START Available data
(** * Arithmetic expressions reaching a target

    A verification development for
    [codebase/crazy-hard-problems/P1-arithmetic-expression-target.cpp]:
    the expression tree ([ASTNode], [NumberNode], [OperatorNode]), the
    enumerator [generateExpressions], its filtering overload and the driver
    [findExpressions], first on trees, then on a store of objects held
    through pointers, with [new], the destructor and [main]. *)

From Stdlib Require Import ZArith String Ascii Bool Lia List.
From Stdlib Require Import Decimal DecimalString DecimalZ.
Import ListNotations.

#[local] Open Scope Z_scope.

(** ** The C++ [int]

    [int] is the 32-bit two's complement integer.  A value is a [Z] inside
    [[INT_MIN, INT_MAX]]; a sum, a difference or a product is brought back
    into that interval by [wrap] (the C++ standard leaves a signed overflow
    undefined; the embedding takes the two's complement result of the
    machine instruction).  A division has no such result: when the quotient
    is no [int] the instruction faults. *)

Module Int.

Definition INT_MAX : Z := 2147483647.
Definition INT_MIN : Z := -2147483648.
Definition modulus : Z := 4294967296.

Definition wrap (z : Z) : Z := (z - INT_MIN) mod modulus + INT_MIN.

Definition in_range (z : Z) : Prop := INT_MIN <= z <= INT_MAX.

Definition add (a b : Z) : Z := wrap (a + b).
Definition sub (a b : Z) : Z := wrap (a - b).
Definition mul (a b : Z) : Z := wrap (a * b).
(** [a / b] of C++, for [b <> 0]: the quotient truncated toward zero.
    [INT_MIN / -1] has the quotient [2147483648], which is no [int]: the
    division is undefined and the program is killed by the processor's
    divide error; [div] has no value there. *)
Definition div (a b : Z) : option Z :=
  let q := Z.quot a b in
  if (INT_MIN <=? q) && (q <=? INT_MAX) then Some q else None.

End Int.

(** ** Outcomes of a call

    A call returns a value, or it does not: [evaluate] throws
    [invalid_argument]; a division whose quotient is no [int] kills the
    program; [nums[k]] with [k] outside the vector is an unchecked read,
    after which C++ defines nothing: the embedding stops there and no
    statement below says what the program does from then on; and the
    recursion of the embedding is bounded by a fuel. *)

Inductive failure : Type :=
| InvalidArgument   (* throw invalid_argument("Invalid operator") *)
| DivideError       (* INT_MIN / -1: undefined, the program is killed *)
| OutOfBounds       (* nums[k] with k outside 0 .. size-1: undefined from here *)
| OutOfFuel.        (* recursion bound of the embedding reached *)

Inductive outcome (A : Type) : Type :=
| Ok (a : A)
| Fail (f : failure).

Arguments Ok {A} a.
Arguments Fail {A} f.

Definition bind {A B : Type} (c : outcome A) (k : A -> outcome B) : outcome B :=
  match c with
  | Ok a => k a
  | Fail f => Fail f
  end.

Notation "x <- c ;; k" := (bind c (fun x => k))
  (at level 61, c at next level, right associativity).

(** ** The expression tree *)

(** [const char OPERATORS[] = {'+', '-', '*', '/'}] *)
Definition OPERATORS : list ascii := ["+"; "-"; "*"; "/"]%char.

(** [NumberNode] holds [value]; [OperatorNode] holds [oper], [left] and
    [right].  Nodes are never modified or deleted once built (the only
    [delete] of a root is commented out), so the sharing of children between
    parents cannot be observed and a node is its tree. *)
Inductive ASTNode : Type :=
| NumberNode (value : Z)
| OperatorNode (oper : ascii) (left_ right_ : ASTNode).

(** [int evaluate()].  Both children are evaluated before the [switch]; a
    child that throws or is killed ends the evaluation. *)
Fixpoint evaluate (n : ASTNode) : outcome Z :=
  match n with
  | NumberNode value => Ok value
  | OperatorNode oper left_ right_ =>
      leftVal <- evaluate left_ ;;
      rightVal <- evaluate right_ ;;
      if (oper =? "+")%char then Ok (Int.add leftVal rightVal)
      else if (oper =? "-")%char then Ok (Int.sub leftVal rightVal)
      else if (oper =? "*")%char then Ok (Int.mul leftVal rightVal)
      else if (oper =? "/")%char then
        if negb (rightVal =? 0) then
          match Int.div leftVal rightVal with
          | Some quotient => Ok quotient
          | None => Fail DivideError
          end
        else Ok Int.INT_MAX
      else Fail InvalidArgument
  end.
END Available data
START Available data
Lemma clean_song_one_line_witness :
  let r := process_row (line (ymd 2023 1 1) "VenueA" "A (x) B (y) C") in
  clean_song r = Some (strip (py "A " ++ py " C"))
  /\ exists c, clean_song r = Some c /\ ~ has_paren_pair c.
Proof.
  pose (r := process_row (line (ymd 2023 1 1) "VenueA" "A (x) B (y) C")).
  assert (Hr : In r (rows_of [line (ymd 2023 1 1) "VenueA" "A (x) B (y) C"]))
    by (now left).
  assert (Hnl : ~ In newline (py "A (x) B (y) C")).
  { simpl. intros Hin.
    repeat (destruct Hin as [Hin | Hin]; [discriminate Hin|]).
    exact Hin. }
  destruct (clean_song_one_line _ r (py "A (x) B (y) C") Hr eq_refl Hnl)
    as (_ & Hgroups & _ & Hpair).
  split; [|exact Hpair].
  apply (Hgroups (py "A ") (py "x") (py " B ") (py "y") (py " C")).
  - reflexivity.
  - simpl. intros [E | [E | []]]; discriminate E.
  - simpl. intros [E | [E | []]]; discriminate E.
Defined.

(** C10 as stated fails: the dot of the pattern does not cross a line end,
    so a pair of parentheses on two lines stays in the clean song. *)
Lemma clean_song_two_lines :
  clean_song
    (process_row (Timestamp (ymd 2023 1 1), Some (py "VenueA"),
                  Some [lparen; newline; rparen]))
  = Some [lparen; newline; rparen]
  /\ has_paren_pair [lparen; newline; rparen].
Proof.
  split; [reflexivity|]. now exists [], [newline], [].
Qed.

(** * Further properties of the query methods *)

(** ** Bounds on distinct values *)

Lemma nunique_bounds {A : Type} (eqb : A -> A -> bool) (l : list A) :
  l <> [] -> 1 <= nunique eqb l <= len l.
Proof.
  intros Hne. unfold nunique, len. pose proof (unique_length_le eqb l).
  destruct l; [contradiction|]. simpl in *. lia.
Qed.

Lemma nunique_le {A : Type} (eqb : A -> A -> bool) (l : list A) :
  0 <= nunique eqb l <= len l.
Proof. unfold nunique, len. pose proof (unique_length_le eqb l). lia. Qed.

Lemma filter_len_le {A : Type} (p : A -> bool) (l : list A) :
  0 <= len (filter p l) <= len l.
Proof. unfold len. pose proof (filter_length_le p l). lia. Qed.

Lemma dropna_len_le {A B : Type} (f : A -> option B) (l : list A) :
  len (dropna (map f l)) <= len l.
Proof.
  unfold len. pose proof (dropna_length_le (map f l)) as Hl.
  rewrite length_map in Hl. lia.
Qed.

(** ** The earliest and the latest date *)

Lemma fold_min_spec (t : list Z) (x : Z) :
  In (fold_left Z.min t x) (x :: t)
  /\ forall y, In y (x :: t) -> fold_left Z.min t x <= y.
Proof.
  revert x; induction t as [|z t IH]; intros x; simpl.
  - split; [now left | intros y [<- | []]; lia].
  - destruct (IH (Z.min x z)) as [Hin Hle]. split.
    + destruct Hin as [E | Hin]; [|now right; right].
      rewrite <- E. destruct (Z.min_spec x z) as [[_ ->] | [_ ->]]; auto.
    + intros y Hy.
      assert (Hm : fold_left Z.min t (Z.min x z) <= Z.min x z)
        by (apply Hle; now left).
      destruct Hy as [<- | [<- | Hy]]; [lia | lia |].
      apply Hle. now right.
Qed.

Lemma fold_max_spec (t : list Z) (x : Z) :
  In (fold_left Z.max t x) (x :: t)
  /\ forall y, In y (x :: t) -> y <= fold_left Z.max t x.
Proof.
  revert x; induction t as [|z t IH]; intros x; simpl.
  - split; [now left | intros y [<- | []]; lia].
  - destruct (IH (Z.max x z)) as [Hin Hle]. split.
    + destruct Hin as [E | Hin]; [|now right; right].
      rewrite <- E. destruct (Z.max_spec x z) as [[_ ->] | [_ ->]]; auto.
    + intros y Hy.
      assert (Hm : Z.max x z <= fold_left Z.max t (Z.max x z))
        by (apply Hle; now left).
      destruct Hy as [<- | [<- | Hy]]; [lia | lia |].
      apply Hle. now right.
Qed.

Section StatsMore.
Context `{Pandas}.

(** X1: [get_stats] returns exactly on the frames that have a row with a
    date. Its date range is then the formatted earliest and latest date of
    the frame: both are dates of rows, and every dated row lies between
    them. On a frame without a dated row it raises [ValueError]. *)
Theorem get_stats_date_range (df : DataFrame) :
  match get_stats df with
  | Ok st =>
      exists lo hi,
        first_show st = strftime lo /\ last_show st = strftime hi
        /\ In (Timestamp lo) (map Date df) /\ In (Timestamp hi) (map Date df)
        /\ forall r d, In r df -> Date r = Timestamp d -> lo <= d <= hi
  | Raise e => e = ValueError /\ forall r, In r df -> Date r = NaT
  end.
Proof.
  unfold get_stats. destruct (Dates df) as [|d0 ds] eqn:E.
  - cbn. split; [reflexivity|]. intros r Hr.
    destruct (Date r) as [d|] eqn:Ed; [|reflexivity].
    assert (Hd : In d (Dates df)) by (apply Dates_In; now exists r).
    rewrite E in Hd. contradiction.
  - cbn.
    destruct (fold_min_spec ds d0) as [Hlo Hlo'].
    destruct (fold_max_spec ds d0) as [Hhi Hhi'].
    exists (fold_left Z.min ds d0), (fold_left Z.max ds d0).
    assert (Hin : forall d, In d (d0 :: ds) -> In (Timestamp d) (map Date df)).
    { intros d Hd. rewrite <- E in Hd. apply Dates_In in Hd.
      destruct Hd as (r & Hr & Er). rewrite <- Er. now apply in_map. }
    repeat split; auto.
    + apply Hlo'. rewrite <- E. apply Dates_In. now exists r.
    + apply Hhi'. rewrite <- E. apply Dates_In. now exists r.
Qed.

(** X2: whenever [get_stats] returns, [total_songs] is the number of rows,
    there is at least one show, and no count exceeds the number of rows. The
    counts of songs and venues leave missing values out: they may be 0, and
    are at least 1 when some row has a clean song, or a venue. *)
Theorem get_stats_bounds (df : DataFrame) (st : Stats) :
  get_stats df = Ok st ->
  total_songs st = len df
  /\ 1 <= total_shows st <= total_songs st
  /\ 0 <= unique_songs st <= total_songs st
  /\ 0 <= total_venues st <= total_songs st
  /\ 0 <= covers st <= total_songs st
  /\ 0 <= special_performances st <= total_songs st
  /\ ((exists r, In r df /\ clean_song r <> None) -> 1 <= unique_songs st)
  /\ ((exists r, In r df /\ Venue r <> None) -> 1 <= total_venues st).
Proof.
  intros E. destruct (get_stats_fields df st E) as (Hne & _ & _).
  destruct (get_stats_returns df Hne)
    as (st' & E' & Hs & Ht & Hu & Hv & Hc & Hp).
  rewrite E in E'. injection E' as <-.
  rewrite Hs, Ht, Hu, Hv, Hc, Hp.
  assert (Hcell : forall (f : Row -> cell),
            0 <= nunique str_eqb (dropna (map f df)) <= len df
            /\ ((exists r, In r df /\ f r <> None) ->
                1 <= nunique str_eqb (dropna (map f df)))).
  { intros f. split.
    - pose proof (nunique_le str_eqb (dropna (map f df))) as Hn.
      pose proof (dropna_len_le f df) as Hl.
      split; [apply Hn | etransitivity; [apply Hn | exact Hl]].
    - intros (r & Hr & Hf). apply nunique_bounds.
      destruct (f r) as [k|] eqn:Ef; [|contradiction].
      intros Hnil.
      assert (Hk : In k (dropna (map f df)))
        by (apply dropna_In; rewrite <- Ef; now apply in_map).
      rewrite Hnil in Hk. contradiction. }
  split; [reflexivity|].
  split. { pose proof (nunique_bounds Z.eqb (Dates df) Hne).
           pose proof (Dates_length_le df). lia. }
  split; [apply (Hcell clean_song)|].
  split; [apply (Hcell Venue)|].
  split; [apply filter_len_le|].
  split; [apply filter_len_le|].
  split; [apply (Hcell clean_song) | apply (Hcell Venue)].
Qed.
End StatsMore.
END Available data
START Available data
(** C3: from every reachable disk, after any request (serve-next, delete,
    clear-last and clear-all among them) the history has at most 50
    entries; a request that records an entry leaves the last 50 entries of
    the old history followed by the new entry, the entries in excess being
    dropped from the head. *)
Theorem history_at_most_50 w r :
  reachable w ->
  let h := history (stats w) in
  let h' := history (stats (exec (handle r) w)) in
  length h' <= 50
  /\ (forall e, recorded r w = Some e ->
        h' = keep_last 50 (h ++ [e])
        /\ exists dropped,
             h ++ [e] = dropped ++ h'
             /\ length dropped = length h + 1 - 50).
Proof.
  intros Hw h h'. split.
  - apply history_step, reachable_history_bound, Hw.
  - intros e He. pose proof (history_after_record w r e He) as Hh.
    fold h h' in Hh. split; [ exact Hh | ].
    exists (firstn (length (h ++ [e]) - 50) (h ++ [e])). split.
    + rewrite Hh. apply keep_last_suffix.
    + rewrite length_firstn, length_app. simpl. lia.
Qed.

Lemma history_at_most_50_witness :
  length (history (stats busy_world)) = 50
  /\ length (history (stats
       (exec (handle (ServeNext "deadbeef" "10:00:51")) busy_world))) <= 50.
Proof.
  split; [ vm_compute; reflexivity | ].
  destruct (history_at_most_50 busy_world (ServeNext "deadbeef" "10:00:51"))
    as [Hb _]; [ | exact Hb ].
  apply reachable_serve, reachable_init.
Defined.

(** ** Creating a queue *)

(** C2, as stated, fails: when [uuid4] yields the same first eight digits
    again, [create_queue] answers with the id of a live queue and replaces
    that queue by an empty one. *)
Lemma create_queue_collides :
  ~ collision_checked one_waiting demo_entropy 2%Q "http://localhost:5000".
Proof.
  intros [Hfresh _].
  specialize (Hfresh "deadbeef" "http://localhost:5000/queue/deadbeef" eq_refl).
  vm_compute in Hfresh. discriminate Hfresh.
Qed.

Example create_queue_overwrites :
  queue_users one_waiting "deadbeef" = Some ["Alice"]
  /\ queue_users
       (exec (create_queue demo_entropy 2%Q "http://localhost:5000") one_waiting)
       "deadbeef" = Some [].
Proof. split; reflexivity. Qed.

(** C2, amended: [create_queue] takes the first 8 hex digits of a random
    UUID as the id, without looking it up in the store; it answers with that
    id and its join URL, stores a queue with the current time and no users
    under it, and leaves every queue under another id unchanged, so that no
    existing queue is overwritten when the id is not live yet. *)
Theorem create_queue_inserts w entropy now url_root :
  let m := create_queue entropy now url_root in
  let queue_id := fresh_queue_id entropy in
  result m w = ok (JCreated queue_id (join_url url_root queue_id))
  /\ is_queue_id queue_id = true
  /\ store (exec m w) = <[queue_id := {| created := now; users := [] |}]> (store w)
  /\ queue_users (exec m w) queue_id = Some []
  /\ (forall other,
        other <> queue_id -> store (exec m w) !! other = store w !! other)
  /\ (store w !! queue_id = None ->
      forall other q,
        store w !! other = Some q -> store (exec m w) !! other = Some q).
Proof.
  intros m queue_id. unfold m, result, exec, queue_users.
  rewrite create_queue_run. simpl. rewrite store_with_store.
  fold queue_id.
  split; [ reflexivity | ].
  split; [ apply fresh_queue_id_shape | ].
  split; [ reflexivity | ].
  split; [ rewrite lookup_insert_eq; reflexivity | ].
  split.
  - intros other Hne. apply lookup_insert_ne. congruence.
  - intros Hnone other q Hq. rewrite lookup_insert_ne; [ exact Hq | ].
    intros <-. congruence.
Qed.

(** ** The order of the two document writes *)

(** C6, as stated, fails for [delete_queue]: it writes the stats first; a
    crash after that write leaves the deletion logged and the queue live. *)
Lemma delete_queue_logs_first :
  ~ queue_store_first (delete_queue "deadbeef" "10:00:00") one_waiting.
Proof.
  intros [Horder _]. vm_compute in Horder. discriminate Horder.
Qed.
END Available data
Exercise —
Start with the line above that contains "(** X1: [get_stats]" and stop after the line that contains "first_show st = strftime". Output those lines exactly, and only those.

The completed task —
(** X1: [get_stats] returns exactly on the frames that have a row with a
    date. Its date range is then the formatted earliest and latest date of
    the frame: both are dates of rows, and every dated row lies between
    them. On a frame without a dated row it raises [ValueError]. *)
Theorem get_stats_date_range (df : DataFrame) :
  match get_stats df with
  | Ok st =>
      exists lo hi,
        first_show st = strftime lo /\ last_show st = strftime hi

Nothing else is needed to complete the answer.